Combined analyses of the six-gene dataset using NJ (both before and after noise reduction) resulted in branching relationships (Fig. 3) that were largely in agreement with previous studies (1114), although one striking conflict involving Amborella and Nymphaeales will be discussed more below. All methods of analysis estimated major flowering plant lineages, including monocots, Magnoliales, Laurales, Piperales, Eudicots, Winterales, Illiciales, and Nymphaeales, with moderate to high bootstrap support. Also supported was the monophyly of Magnoliales + Laurales, Winterales + Piperales, and Laurales + Magnoliales + Winterales + Piperales. The second branch of angiosperm phylogeny, after Amborella + Nymphaeales, was a well-supported clade composed of Illiciales, Trimeniaceae, and Austrobaileyaceae that was sister to all other angiosperms. Interrelationships among five lineages, including monocots, Ceratophyllaceae, Chloranthaceae, Eudicots, and Magnoliales + Laurales + Winterales + Piperales were variously resolved but poorly supported in most cases.

Figure 3.

Figure 3

NJ tree estimated with p distances calculated from the noise-reduced dataset of six combined genes.
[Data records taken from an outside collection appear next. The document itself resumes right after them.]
(** C39: when no callback calls the component again every call returns: the activations
    nest at most as deep as a queue has pending commands. *)
Theorem serialization_returns s fuel st : all_quiet callbacks -> reachable env callbacks s ->
  (deep <= fuel)%nat -> exists s', run_step env callbacks fuel st s = Ret tt s'.
Proof.
  intros Hq Hr Hf. pose proof (ser_reachable_inv env HE callbacks s Hrel Hr) as Hi.
  pose proof (run_step_ok env HE callbacks False fuel st s Hrel (or_intror Hq) (or_intror Hf) Hi) as H.
  unfold wpx in H. destruct (run_step env callbacks fuel st s) as [[] s'| |]; [eauto|done|done].
Qed.


(** While a command is being activated nothing that its callback calls removes or
    changes it or stops its timer: a removal or cancellation is only noted in its buffer. *)
Theorem activation_not_interrupted s fuel a r s' n : inv env None s ->
  marked (nodes s) n = true -> run_api env (engine env callbacks fuel) a s = Ret r s' ->
  marked (nodes s') n = true /\ ncmd (nodes s') n = ncmd (nodes s) n /\
  (exists q, queues s' !! fst n = Some q /\ n ∈ act q) /\
  (snd (fst n) = NS -> has_timer (timers s) n -> has_timer (timers s') n).
Proof.
  intros Hi Hm Hrun. pose proof (engine_calls_ok env HE callbacks True fuel Hrel (or_introl I)) as Hcalls.
  pose proof (run_api_ok env HE True fuel _ Hcalls (or_introl I) a s Hi) as H.
  unfold wpx in H. rewrite Hrun in H. destruct H as [Hi' He].
  destruct (ev_pinned _ _ _ He n Hm ltac:(done)) as [Hm' Hc]. split; [done|]. split; [done|]. split.
  - apply (in_use_active env None s' n Hi'). by apply marked_in_use.
  - intros Hk. by apply (ev_timers _ _ _ He n Hm).
Qed.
Bootstrap support (BP) is given for nodes >50 and major lineages are labeled. The topology is generally consistent with estimates obtained from raw data and other datasets or methods, except for the first branch of Amborella + Nymphaeales (see text).

Whereas the estimated relationships discussed above were not method dependent, resolution of the first branch of angiosperm phylogeny was sensitive to method of analysis. Analyses of six genes combined (before RASA noise reduction) using NJ (all models), ML (HKY), and T-parsimony estimated Amborella + Nymphaeales (root A; Fig. 4A) as the basal-most angiosperm lineage, whereas UW and ML (F81) supported Amborella-only (root B; Fig. 4A) as the basal-most extant angiosperm. Before and after noise reduction, bootstrap support for the two topologies differed depending on method of analysis (Fig. 4B). After noise reduction, UW parsimony estimated Amborella-only with low bootstrap support, whereas all other methods estimated Amborella + Nymphaeales as the first-branching extant angiosperms with moderate to high support (Fig. 4B).

Figure 4.

Figure 4

(A) Alternative roots (marked by *) for basal angiosperm phylogeny based on six-gene analyses. (B) Comparisons of BP for estimates of roots A and B in A, using multiple methods of analysis from the six-gene combined dataset before and after noise reduction. (C) Comparison of BP for both NJ-P and UW parsimony estimates of roots A and B by using individual genomic compartments from the six-gene dataset before and after noise reduction (number of shared variable sites is given in bp).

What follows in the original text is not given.